A Nova Scotia family is questioning the expansion of One Person One Record after saying lost ultrasound referrals preceded their baby’s death.
A Nova Scotia family is asking for clearer answers before the province expands its new electronic medical records system Saturday to hospitals across the Halifax-area central zone.
Cassidy Horne, from Ostrea Lake, was about four weeks from her due date when her daughter, Arabella, died in January. Her family says Horne and her doctor had been worried for weeks that the baby had stopped growing, and that at least two ultrasound referrals sent to the IWK Health Centre were later described by hospital staff as lost during the switch to the new system.
The family says it still does not know whether the One Person One Record system played any role in what happened. Dr. Krista Jangaard, president and CEO of the IWK Health Centre in Halifax, told CBC she could not discuss Horne’s case or other specific patient situations because of confidentiality rules, but said she was not aware of any serious patient harms since the system launched at the children’s hospital in December.
“Do I believe there have been any significant patient harms over the last five months? No,” Jangaard said. Asked whether any deaths were connected to OPOR, she again said no.
The $365-million system is intended to combine more than 80 workflows for patient information, from lab records to food service requests, into one platform as it is implemented across Nova Scotia. The IWK was the first hospital in the province to move to OPOR. The next rollout is scheduled for all hospitals in the central zone, including the Halifax area, the Eastern Shore and West Hants.
Horne’s family says the timing makes the unanswered questions more urgent. After Arabella’s death, Health Minister Michelle Thompson promised an investigation. The family was interviewed by the hospital after speaking publicly in March, but says it has not received an update since.
Concerns about the rollout have also been raised by health-care workers and unions. The Nova Scotia Government and General Employees Union has called for Nova Scotia Health to delay the expansion, citing a survey of 260 IWK workers in which 58 reported direct harm to patients and 188 reported delays in care.

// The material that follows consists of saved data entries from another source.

(* ===== verification/Prelude.v ===== *)
(** * Verification of the multi-application image pipeline

    The program runs on NuttX on an STM32F427.  A launcher starts two tasks: the
    camera task talks to an OpenMV camera over a UART and SPI, receives one JPEG
    image and pushes it in chunks into a ring buffer; the subscriber task takes
    the chunks out and prints the image in hexadecimal.  Status topics go through
    uORB, whose device is the sensor driver of the kernel.  The development
    models these programs and the kernel code they stand on.

    ** Files

    - Prelude: machine integers with their width written out ([u8], [u16],
      [u32], [s32]), byte strings in little-endian order, memory as a list with
      [load], errno values, step relations ([steps]) with the rules for
      invariants and for reaching a goal, and the tactics of the development.
    - Semaphore: counting semaphores and the holder word of mutexes
      (libs/libc/semaphore, sched/semaphore) as functions on a semaphore and the
      task control blocks; fast and slow paths, timeouts, signals, reset.
    - Mutex: the wrappers of include/nuttx/mutex.h and lib_mutex.c, recursive
      mutexes, and the class [Lock]: what the other components may assume of a
      mutex, with [nxmutex] as the instance that discharges it.
    - RingBuffer: examples/camera_MSN2/ring_buffer.c over any [Lock]; the
      contract is the bounded queue [q_exec].
    - Concurrent: the same operations statement by statement ([pc_step]) for any
      number of tasks in any interleaving.
    - Circbuf: libs/libc/misc/lib_circbuf.c; the contract is a byte queue, and
      [rec_abs] the ring of fixed-size records that topics use.
    - Camera: examples/camera_MSN2/camera_MSN2.c in a state monad over the class
      [Env] of the UART, the SPI bus and the clock, with rules of the form of
      weakest preconditions ([wp]), and [cfsetspeed] of
      libs/libc/termios/lib_cfspeed.c.  The calls to the ring buffer, [rb_init]
      first, are part of its result.
    - Hello: examples/hello/hello_main.c and the text it prints.
    - Protocol: an OpenMV camera as the README describes it, as an instance of
      [Env] with a clock, the settings of the lines and the moment from which the
      camera is in [spi.send_recv]; its script is not in the repository, so its
      answers and times are arguments.
    - Pipeline: examples/camera_launcher/launcher.c, and camera task, ring buffer
      and subscriber run together ([pstep]) from the zeroed static variables on.
    - Sensor: drivers/sensors/sensor.c over an arbitrary lower-half driver.
    - Topic: the specification of a topic ([tspec], [tstep]) and the proof that
      the device implements it.
    - SensorSteps: the calls that release the lock of the device as computations
      that can be suspended ([act]), and that they are those of Sensor.
    - SensorSpec: the type invariant [dev_ok] of a device and its proof for any
      number of calls under way at once ([dstep]), over the class [Switch] of
      lower halves.
    - Poll: [struct pollfd] and [poll_notify].
    - Inode, Namespace: the tree of inodes on a heap of linked nodes (fs/inode,
      fs/driver, fs_unlink.c), and its contract [nspec], a map from names to
      nodes with counted references.
    - Files, Descriptors: descriptor lists and reference counted open files
      (fs/inode/fs_files.c, fs/vfs), over the record [vfs_ops] of what drivers
      and the name space do, and their contract [fspec], a table.
    - Serial, SerialSpec: drivers/serial, the upper half and its interrupt
      handlers; the computations of a task take the events (interrupts, signals,
      the echo of another task) that come between their memory accesses.
    - Printf, PrintfSpec: libs/libc/stream/lib_libvsprintf.c, and the text that
      the C standard asks for ([int_text]).
    - Uorb: apps/system/uorb/uORB and drivers/sensors/usensor.c, the library and
      the user sensors, on Files, Inode, Sensor and Printf in a state monad with
      an error number.
    - UorbWorld, UorbSpec: the state below the library as a map of topics
      ([wrel]), and the contract [broker] of the whole stack, with rules for
      computations that return ([returns]).
    - Heap: the memory manager (mm/mm_heap) and the calls of the user on it
      (mm/umm_heap), on bytes of memory with headers and links at their offsets.
    - HeapList, HeapInv: the list of free nodes, and the invariant [hinv] of a
      heap: which chunks memory holds.
    - HeapOps, HeapAlloc, HeapMove, HeapCalls, HeapResize, HeapInit, HeapWalk:
      every operation replaces a run of chunks and keeps the invariant.
    - HeapSpec, HeapRuns: the contract of an allocator, a map from addresses to
      the bytes of blocks, and what holds of heaps from their start on.

    ** How the code is represented

    Fields keep their C names, records their struct names, functions their C
    names.  A result [None] is undefined behaviour (an access outside an object,
    a null pointer, an uninitialised variable); theorems that give a result
    therefore also say that there is none.  An operation that can block returns a
    value that says so ([Blocked], [RWait]) and has a second function for what it
    does when the task runs again.  Allocation results, driver answers and what
    other tasks do while a lock is released are arguments.  Loops whose bound is
    in the code recurse on that bound.  The jumps to [again] in
    [sensor_update_interval] and [sensor_update_latency] have as fuel the number
    of windows plus one; [sensor_update_interval_ends] shows that this is enough.
    [flush_loop] has as fuel the number of bytes pending at the UART, which is
    enough because every read that returns a byte takes one (a law of [Env]); the
    SPI loops have the number of bytes left.  Walks along inodes have as fuel the
    number of nodes, the search for a descriptor the number of slots, the
    formatter the length of the format, [ultoa_loop] the 64 bits of a value; that
    this is enough is part of the theorems, which give a result.  The lists and
    walks of the heap have the number of mapped bytes plus one ([mem_fuel]), of
    which every node takes some.  [pad_loop] has
    256 rounds, one for each value of its counter.  [orb_group_count] has a round
    for every device.

    The configuration is that of the board: no SMP, no priority inheritance or
    protection, all signals enabled, no RPMSG.  Words that the code changes by
    atomic operations change in one step.

    ** What the theorems show

    - Whole application: for every camera that follows the protocol within the
      timeouts of the program and is in [spi.send_recv] when it is selected, the
      image is captured, and in every interleaving the subscriber prints a prefix
      of it, and all of it when it stops; it can always get there, unless it read
      before [rb_init], and then it never prints
      ([system_prints_camera_image], [camera_serves_protocol]).
      For a camera that does anything else, what the camera task pushes is what
      it received, on every path ([camera_pushes_what_was_sent]), and the same
      is printed ([pipeline_prints_image], [pipeline_completes]).
    - Ring buffer: it implements a bounded FIFO queue, also under preemption
      ([rb_refines_fifo], [rb_run_order], [rb_concurrent_fifo],
      [rb_concurrent_completes]).
    - Topics: the device implements a history with a position per subscriber;
      a subscriber reads a subsequence of what was published, and all of it when
      it keeps up ([topic_refines_history], [topic_in_order], [topic_no_loss]).
      The lock is balanced on all paths, intervals are those of the fastest
      subscriber ([sensor_calls_balanced], [sensor_interval_fast_enough],
      [sensor_update_interval_ends]).
    - Kernel services: the count and the wait list of a semaphore agree in every
      reachable state up to a post at [SEM_VALUE_MAX], posts wake the waiter of highest priority, recursive
      mutexes nest ([sem_reachable_ok], [sem_post_wakes_highest],
      [rmutex_nested], [rmutex_break_restore]); circular buffers are byte queues
      ([circbuf_refines_queue], [circbuf_resize_keeps_newest],
      [circbuf_zero_copy]).
    - Type invariant: the bookkeeping of a sensor device is that of its list of
      users in every reachable state ([sensor_reachable_ok]).
    - Files: the tree of inodes implements a name space, descriptor lists
      implement a table of open files ([pseudofs_refines_namespace],
      [descriptors_refine_table]).
    - Serial device: bytes written and read go through in order, and a write
      completes ([uart_write_in_order], [uart_write_completes],
      [uart_read_in_order]); formatted output is that of the C standard
      ([vsprintf_conforms]).
    - uORB: the library with everything below it implements a broker of topics
      for any number of tasks, and samples arrive ([uorb_refines_broker],
      [orb_session_delivers]).
    - Heap: every run of calls on a heap follows the contract of an allocator:
      blocks are disjoint, aligned and keep their bytes, and no assertion fails
      ([heap_refines_allocator]).  What is released is joined again
      ([heap_coalesces]), the best fit is taken ([malloc_best_fit]), and the
      walks and counters agree with the chunks ([heap_walks_agree]).
    - Defects: theorems that exhibit behaviour the code does not intend:
      [mutex_timedlock_stuck], [sem_post_overflow], [rb_write_ignores_eintr],
      [rb_read_before_init_lost], [camera_one_byte_image],
      [camera_selected_too_early],
      [circbuf_overwrite_empty_breaks], [circbuf_wrap_corrupts],
      [sensor_interval_race], [sensor_read_null_keeps_lock],
      [unregister_frees_held_child], [reserve_null_parent],
      [dup3_loses_descriptors], [echo_loses_write], [tcdrain_signal_stalls],
      [canonical_nonblock_loses_line], [tcsendbreak_unlocks_other],
      [poll_teardown_keeps_critical], [printf_wide_field_loops],
      [printf_alt_zero_reads_before], [orb_long_name_fails],
      [realloc_miscounts], [realloc_miscount_stays], [mm_extend_spec],
      [heapfree_understates], [heapfree_largest_spec], [memalign_zero].

    ** Limits, and what is not modelled

    In the theorems on the camera task sleeps are never too short and no signal
    interrupts them; reads of the UART and messages take no time.  The sensor
    device gets every lock it takes: what follows from a wait that a signal ends,
    when the result is not looked at, is shown for the ring buffer
    ([rb_write_ignores_eintr]).  A serial device has one reader at a time, and no
    echo of another task comes during a write.  The topic theorems are about
    subscribers without an interval, devices that are not persistent and fewer
    samples than the 32-bit counters hold.  Those
    about the library take calls one after the other, descriptors opened by the
    library, an allocator that does not return a block again during the run, nine
    blocks per call, and one size per topic; instances are given by the caller.
    The serial device is verified on its own: the camera task uses it and the SPI
    bus through the laws of [Env].  The theorems on runs of the heap take calls
    one after the other on one region made by [mm_initialize_heap]; regions added
    later have lemmas of their own, and a heap inside a block of another one is
    modelled without a theorem.  The other components take allocation results as
    arguments and are not composed with the heap.

    Not modelled: the ready lists of the scheduler (every runnable task may run),
    seeking, sockets, mount points and the system calls poll and select, the dump
    and the statistics per task of the heap and the memory managers that are not
    configured, the clock functions of uORB, the tools and tests of uORB, other
    drivers, the register level code of the board and the build system.  These
    are off the path from the camera to the console and the topics, or are seen
    only through the interfaces above.  The topic camera_status is defined but
    never advertised, so there is no program for it.

    ** Plan

    Next: subscribers with an interval and persistent topics in the broker, the
    serial device as an instance of [Env], and the scheduling of equal
    priorities. *)

From Stdlib Require Export ZArith Lia.
From stdpp Require Export base list option numbers.
From Stdlib Require String Ascii.
Export String.StringSyntax.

CBC also obtained, through a freedom of information request, a redacted letter from an IWK physician to the health minister and Nova Scotia Health CEO Karen Oldfield. The letter, sent two days before Arabella died, said several prenatal ultrasound requisitions had been lost and that some patients received ultrasounds later than recommended. “This is not acceptable,” the doctor wrote.
Janet Hazelton, president of the Nova Scotia Nurses’ Union, said her members have concerns about the system, though she said they are being addressed as well as possible. She described the first four to six weeks after the IWK transition as “really concerning,” but said there has since been “a tremendous amount of positive progress.”
Jangaard said some documentation had not been easy to find or had been misdirected, but said those issues have been changed and fixed. For Horne’s family, the central question remains whether the province should press ahead before explaining what happened to the referrals and what safeguards are now in place.